Of course, that sounds wicked easy and so simple, once again. Yet, the world we operate in now, especially in SaaS, is inherently chaotic. We’re all dealing with it daily, yet it’s just a moment in time. It will pass. According to Nick Peters, VP of operations at Ardoq, the SaaS world is an ecosystem. One full of risks. Yet, we signed up for this journey. We cannot let perfect be the enemy of good. So just keep churning along. This theme of controlled chaos continued at SaaSiest.
Aaron Ross, the author of Predictable Revenue, echoed a similar sentiment. To sort through the noise, you have to have emotional smarts and find what energizes you. This looks different for each person and organization. Yet, the chaos turns down a bit if you can find people who are great at doing fewer things better, rather than a jack of all trades. In congruence with this, people should enjoy what they do, as we should work to live, not live to work.
Don’t be afraid to kill your darlings
Every writer has had this quote drilled into them by professors, teachers or seen it somewhere. The quote should be shared in business schools as well. It’s relevant in many contexts. You’ve gotta know when to stop, move on, or pivot. Past success does not equal future success.

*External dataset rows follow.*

(** C11: the MongoDB backend refines the moves.  Take any sequence of operations of
    one program, each of them within a session or not.  Whatever other programs do
    to the collections between two of its calls, and whether or not the server
    fails: what the program does is a sequence of atomic moves, and the answer of
    every operation is what [promised] says of its own; within a session it does
    nothing that others can see.  A fetch claims exactly the jobs it returns, each
    of them the first in claim order of all that are due at that moment, and it
    stops early only at a moment at which none is due; an update that is refused
    has changed nothing; an election is won exactly by the move that writes the
    lease. *)
Theorem mongo_operations_refine os (e : MgEnv MG) :
  keyedDb (mg_db (mv_mg e)) →
  ∃ trs, runMoves mg_stamp (trMoves (mjoin trs)) (mg_db (mv_mg e)) = Some (mg_db (mv_mg (execAll os e).1)) ∧
    Forall2 (λ tr (oa : option nat * {o : driverOp & ans o}),
      match oa.1 with None => promised (projT1 oa.2) (trOwn tr) (projT2 oa.2) | Some _ => trOwn tr = [] end) trs (execAll os e).2 ∧
    (λ oa : option nat * {o : driverOp & ans o}, (oa.1, projT1 oa.2)) <$> (execAll os e).2 = os.
Proof.
  revert e. induction os as [|[ctx o] os IH]; intros e He; simpl; [exists []; split_and!; by try constructor|].
  destruct (mg_operation_keeps ctx o e He) as (tr & Hr & Hp). destruct (execOp ctx o e) as [e1 a]. simpl in *.
  destruct (IH e1) as (trs & Hrs & Hf & Ho); [by eapply runMoves_inv; [apply mg_step_keyed|..]|].
  destruct (execAll os e1) as [e2 as_]. simpl in *. exists (tr :: trs). split_and!.
  - simpl. rewrite trMoves_app. by eapply runMoves_trans.
  - by constructor.
  - f_equal; exact Ho.
Qed.
End refine.
(** If two elections of different workers for one lease both succeed, then the
    first worker has resigned, or somebody was elected in between, or the lease had
    run out: by the clock of the second worker, or by the server's. *)
Theorem mongo_lease_exclusive p1 p2 (e1 e2 : MgEnv MG) ms :
  keyedDb (dbOf e1) → le_Name p1 = le_Name p2 → le_WorkerID p1 ≠ le_WorkerID p2 →
  (execOp None (OElect p1) e1).2 = (true, None) →
  runMoves mg_stamp ms (dbOf (execOp None (OElect p1) e1).1) = Some (dbOf e2) →
  (execOp None (OElect p2) e2).2 = (true, None) →
  ∃ pre m1 mid m2 post now1 now2,
    runMoves mg_stamp (pre ++ m1 :: mid ++ m2 :: post) (dbOf e1) = Some (dbOf (execOp None (OElect p2) e2).1) ∧
    elects (newLeader p1 now1) now1 m1 ∧ elects (newLeader p2 now2) now2 m2 ∧
    (Exists (λ m, leaseMove (le_Name p1) (le_WorkerID p1) m = true) mid ∨
     (∃ at_, MExpireLeader (le_Name p1) at_ ∈ mid ∧ mg_stamp (now1 + le_TTL p1) ≤ at_) ∨
     mg_stamp (now1 + le_TTL p1) ≤ mg_stamp now2).
Proof.
  intros Hk Hn Hw Ha1 Hms Ha2.
  edestruct (does_two (step mg_stamp) (λ e, dbOf e) keyedDb (mg_step_keyed mg_stamp) (execOp None (OElect p1)) (execOp None (OElect p2))
    (promised (OElect p1)) (promised (OElect p2)) e1 e2 ms (electMove p1) (electMove p2))
    as (pre & m1 & mid & m2 & post & (t1 & E1) & (t2 & E2) & Hr);
    [done|apply mg_operation_does|apply mg_operation_does|exact Hms|..].
  - intros acts Hp. rewrite Ha1 in Hp. by apply mg_elected.
  - intros acts Hp. rewrite Ha2 in Hp. by apply mg_elected.
  - exists pre, m1, mid, m2, post, t1, t2. split_and!; [done..|].
    apply runMoves_split in Hr as (d1 & d2 & _ & H1 & Hr). apply runMoves_split in Hr as (d3 & d4 & Hmid & H2 & _).
    apply (mg_elections_apart mg_stamp (newLeader p1 t1) t1 m1 (newLeader p2 t2) t2 m2 mid d1 d4); [done..|].
    cbn [Moves.runMoves]. rewrite H1, runMoves_app, Hmid. cbn [Moves.runMoves]. by rewrite H2.
Qed.
End operations.
Lemma happens_before (d d1 d2 : Db) acts :
  others simStamp d d1 → Moves.happens (step simStamp) d1 d2 acts → Moves.happens (step simStamp) d d2 acts.
Proof. intros H1 H2. eapply happens_between; [exact H1|exact H2|reflexivity]. Qed.

#[export] Program Instance simMongoLaws : MongoLaws Sim := {|
  mg_stamp := simStamp;
  mg_db := sm_db
|}.
Next Obligation. intros id. simpl. rewrite parse_digits_FormatInt by lia. by rewrite N2Z.id. Qed.
Next Obligation. intros s e. simpl. destruct (parse_digits s 0); [done|]. intros [= <-]. apply sim_foreign. Qed.
Next Obligation. apply sim_foreign. Qed.
Next Obligation.
  intros q s _. cbn [mg_call simMongo simCall]. unfold serve. set (s1 := raced s). pose proof (raced_others s) as Ho. fold s1 in Ho.
  destruct (runMoves simStamp (plan (sm_next s1) q (sm_db s1)).1 (sm_db s1)) as [d|] eqn:E; cbn [fst snd sm_db].
  - exists (Did <$> (plan (sm_next s1) q (sm_db s1)).1). split; [by eapply happens_before, happens_did|].
    rewrite did_did. apply plan_served.
  - destruct (refusedBy q (sm_db s1)) as [ms|] eqn:Er.
    + apply refused_seen in Er as [Hr Hd]. exists (Did <$> ms). split; [by eapply happens_before, happens_did|].
      split; [apply sim_foreign|]. simpl. by rewrite did_did.
    + exists []. split; [by apply happens_others|]. split; [apply sim_foreign|]. by left.
Qed.
Next Obligation. intros c q s. simpl. reflexivity. Qed.

(** * The interfaces *)

Definition mongoName : string := "mongodb".

Definition MongoCapabilities : Capabilities := {|
  NativeTx := true; UniqueJobs := true; ListenNotify := false; ChangeStreams := true; SkipLocked := false;
  AdvisoryLocks := false; LinearizableLeases := true; LinearizableCAS := true; LifecycleTimestamps := true;
  BoundedFetch := true; StrictFetchOrdering := true |}.

Definition newMongo {MG} (client : MG) (clk : Clock) : MgEnv MG := mkMgEnv client clk.

Section stores.
Context {MG : Type} `{Mongo MG}.

(** A value with an error, as Go returns them. *)
Definition orErr {A} (r : MgEnv MG * (A * option error)) : MgEnv MG * result A :=
  (r.1, match r.2.2 with Some e => Err e | None => Ok r.2.1 end).
Definition insertedOrErr (r : MgEnv MG * result (list JobInsertResult)) : MgEnv MG * inserted :=
  (r.1, match r.2 with Ok rs => (rs, None) | Err e => ([], Some e) end).

(** A caller's transaction is its session. *)
#[export] Instance mongoEnqueueStore : EnqueueStore (MgEnv MG) nat := {|
  es_Name := mongoName;
  es_Capabilities := MongoCapabilities;
  es_JobInsertMany e ps := insertedOrErr (jobInsertMany None ps e);
  es_JobInsertManyTx session e ps := insertedOrErr (jobInsertMany (Some session) ps e);
  es_JobCancel e id := jobCancel None id e;
  es_QueueStats := Some (λ e queue, (queueStats None queue e).2)
|}.

#[export] Instance mongoWorkerStore : WorkerStore (MgEnv MG) := {|
  ws_fetch e p := orErr (jobFetchBatch None p e);
  ws_setState e p := jobSetStateIfRunning None p e;
  ws_markStarted := Some (λ e p, orErr (jobMarkStarted None p e));
  ws_heartbeat := Some (λ e p, orErr (jobHeartbeat None p e));
  ws_rescue := Some (λ e p, orErr (jobRescueStuck None p e));
  ws_elect e p := orErr (leaderAttemptElect None p e);
  ws_resign e p := leaderResign None p e
|}.

#[export] Instance mongoCursorStore : CursorStore (MgEnv MG) := {|
  cs_getOrCreate e p := orErr (scheduleCursorGetOrCreate None p e);
  cs_advance e p := orErr (scheduleCursorAdvance None p e);
  cs_native := None
|}.

#[export] Instance mongoLeaseStore : LeaseStore (MgEnv MG) := {|
  ls_elect e p := orErr (leaderAttemptElect None p e);
  ls_resign e p := leaderResign None p e
|}.
End stores.

(** ** A fetch returns what was asked for *)

Section lawful.
Context {MG : Type} `{Mongo MG} `{!MongoLaws MG}.

Definition keyedEnv : Type := { e : MgEnv MG | keyedDb (mg_db (mv_mg e)) }.

Lemma operation_keyed (o : driverOp) (e : MgEnv MG) : keyedDb (mg_db (mv_mg e)) → keyedDb (mg_db (mv_mg (execOp None o e).1)).
Proof.
  intros He. destruct (mg_operation_does o e He) as (acts & Hh & _). eapply happens_inv; [apply mg_step_keyed|exact Hh|exact He].
Qed.

Definition keyedOp (o : driverOp) (k : keyedEnv) : keyedEnv * ans o :=
  (exist _ (execOp None o (proj1_sig k)).1 (operation_keyed o _ (proj2_sig k)), (execOp None o (proj1_sig k)).2).

Definition keyedOrErr {A} (r : keyedEnv * (A * option error)) : keyedEnv * result A :=
  (r.1, match r.2.2 with Some e => Err e | None => Ok r.2.1 end).

#[export] Instance keyedWorkerStore : WorkerStore keyedEnv := {|
  ws_fetch k p := keyedOrErr (keyedOp (OFetch p) k);
  ws_setState k p := keyedOp (OSetState p) k;
  ws_markStarted := Some (λ k p, keyedOrErr (keyedOp (OMarkStarted p) k));
  ws_heartbeat := Some (λ k p, keyedOrErr (keyedOp (OHeartbeat p) k));
  ws_rescue := Some (λ k p, keyedOrErr (keyedOp (ORescue p) k));
  ws_elect k p := keyedOrErr (keyedOp (OElect p) k);
  ws_resign k p := keyedOp (OResign p) k
|}.

(** A claimed job is one of the queue. *)
Lemma claimed_queue (q : string) now us j : possible (MClaimJob j (fetchFilter q now) us) → jd_Queue j = q.
Proof.
  intros (d & d' & _ & Hs). apply mg_step_jobs in Hs as (j0 & _ & Hm & Ha & _).
  destruct (applyUpdate_frame _ _ _ _ Ha) as (_ & -> & _). unfold matches in Hm. simpl in Hm.
  apply andb_true_iff in Hm as [[Hq _]%andb_true_iff _]. by bool_to_prop.
Qed.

Louise Barnekow, CEO of Mynewsdesk, shared her story of how and why they had to restart their product and move in a new direction. It was interesting to hear as it’s clear that the news industry has undergone a massive shift. Hence, businesses adjacent to it would as well—her valuable insights on finding your core stuck with me. A company should try to maintain a challenger culture. It should be a place where people can still dare to take bold initiatives despite working within a defined structure. It’s about being lean but managing to take risks still as you age as an organization.
Nathan Latka moves a million miles a minute
Nathan Latka, CEO of Founderpath.com, started us off at 9 am on Wednesday with a lightning-quick jolt of energy. It was great to hear and understand the levers that you can pull to drive up the value of your organization. He has extensive experience of hearing how others did it and was sharing other success stories with us. Learning from the best can undoubtedly help you be the best. And there was a lot to learn from him and was a fantastic start to SaaSiest.
Would do it again – see you at SaaSiest 2023?
All in all, it was a great experience at SaaSiest 2022. It was my first time in Malmö, a quaint city on the water. I enjoyed the city center and met so many wonderful people. The exchanging of ideas, stories, and conversations was invaluable to those who work in SaaS. Listening to so many brilliant and talented people in two action-packed days was inspiring. Despite only being a few days removed from the event, I am certainly looking forward to the next one and will circle the date on my calendar as soon as it’s released. So a huge thanks to the awesome hosts, Thomas Sjöberg and Daniel Nackovski, who made it possible, the lovely attendees, and the solid venue that made it such an experience.